- **ASSIGNMENT**: Would you retype every entry that follows without altering a word?
=-=-=-=-=
Lemma leading_zeros_max spec n : leading_zeros spec n = Z.max 0 (precision spec - Z.of_nat n).
Proof.
  unfold leading_zeros, has_precision. destruct (Z.eqb_spec (precision spec) (-1)) as [->|]; cbn [negb andb]; [lia|].
  destruct (Z.ltb_spec (Z.of_nat n) (precision spec)); lia.
Qed.

Lemma with_precision_eq spec n digits : with_precision spec n digits = if ((precision spec =? 0) && (n =? 0))%bool then [] else digits.
Proof.
  unfold with_precision, has_precision. destruct (Z.eqb_spec (precision spec) 0) as [->|]; cbn.
  - by rewrite andb_true_r.
  - by rewrite andb_false_r.
Qed.

Lemma decimal_digits t n : int_width t → fits_in t n →
  (match WriteIntegerToBuffer (promoted t) n with c :: rest => if c =? chr "-" then rest else WriteIntegerToBuffer (promoted t) n | [] => WriteIntegerToBuffer (promoted t) n end
    = decimal (Z.abs n)) ∧ (signed t = false → WriteIntegerToBuffer (promoted t) n = decimal (Z.abs n)) ∧ 0 <= Z.abs n < limit.
Proof.
  intros Hw Hn. destruct (promoted_fits t n Hw Hn) as (Ho & Hf & _). destruct (fits_in_limit _ _ Ho Hf) as [Hl _].
  unfold WriteIntegerToBuffer. rewrite OutputIntegerAsString_eq by done. cbn [app]. rewrite signed_decimal_sign.
  split; [|split; [|lia]].
  - destruct (Z.ltb_spec n 0); [done|]. cbn [minus_sign app].
    destruct (decimal_facts (Z.abs n)) as (_ & _ & Hne & Hc & _); [lia|]. destruct (decimal (Z.abs n)) as [|c s]; [done|].
    apply Forall_cons_1 in Hc as [Hc _]. change (chr "-") with 45. destruct (Z.eqb_spec c 45); [lia|done].
  - intros Hs. assert (0 <= n) by (unfold fits_in, min_value in Hn; rewrite Hs in Hn; lia). by destruct (Z.ltb_spec n 0); [lia|].
Qed.

Lemma among_in spec cs : among spec cs = true ↔ specifier (print_base spec) ∈ cs.
Proof. apply bool_decide_eq_true. Qed.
=-=-=-=-=
- **EXERCISE RESULT**:
Lemma leading_zeros_max spec n : leading_zeros spec n = Z.max 0 (precision spec - Z.of_nat n).
Proof.
  unfold leading_zeros, has_precision. destruct (Z.eqb_spec (precision spec) (-1)) as [->|]; cbn [negb andb]; [lia|].
  destruct (Z.ltb_spec (Z.of_nat n) (precision spec)); lia.
Qed.

Lemma with_precision_eq spec n digits : with_precision spec n digits = if ((precision spec =? 0) && (n =? 0))%bool then [] else digits.
Proof.
  unfold with_precision, has_precision. destruct (Z.eqb_spec (precision spec) 0) as [->|]; cbn.
  - by rewrite andb_true_r.
  - by rewrite andb_false_r.
Qed.

Lemma decimal_digits t n : int_width t → fits_in t n →
  (match WriteIntegerToBuffer (promoted t) n with c :: rest => if c =? chr "-" then rest else WriteIntegerToBuffer (promoted t) n | [] => WriteIntegerToBuffer (promoted t) n end
    = decimal (Z.abs n)) ∧ (signed t = false → WriteIntegerToBuffer (promoted t) n = decimal (Z.abs n)) ∧ 0 <= Z.abs n < limit.
Proof.
  intros Hw Hn. destruct (promoted_fits t n Hw Hn) as (Ho & Hf & _). destruct (fits_in_limit _ _ Ho Hf) as [Hl _].
  unfold WriteIntegerToBuffer. rewrite OutputIntegerAsString_eq by done. cbn [app]. rewrite signed_decimal_sign.
  split; [|split; [|lia]].
  - destruct (Z.ltb_spec n 0); [done|]. cbn [minus_sign app].
    destruct (decimal_facts (Z.abs n)) as (_ & _ & Hne & Hc & _); [lia|]. destruct (decimal (Z.abs n)) as [|c s]; [done|].
    apply Forall_cons_1 in Hc as [Hc _]. change (chr "-") with 45. destruct (Z.eqb_spec c 45); [lia|done].
  - intros Hs. assert (0 <= n) by (unfold fits_in, min_value in Hn; rewrite Hs in Hn; lia). by destruct (Z.ltb_spec n 0); [lia|].
Qed.

Lemma among_in spec cs : among spec cs = true ↔ specifier (print_base spec) ∈ cs.
Proof. apply bool_decide_eq_true. Qed.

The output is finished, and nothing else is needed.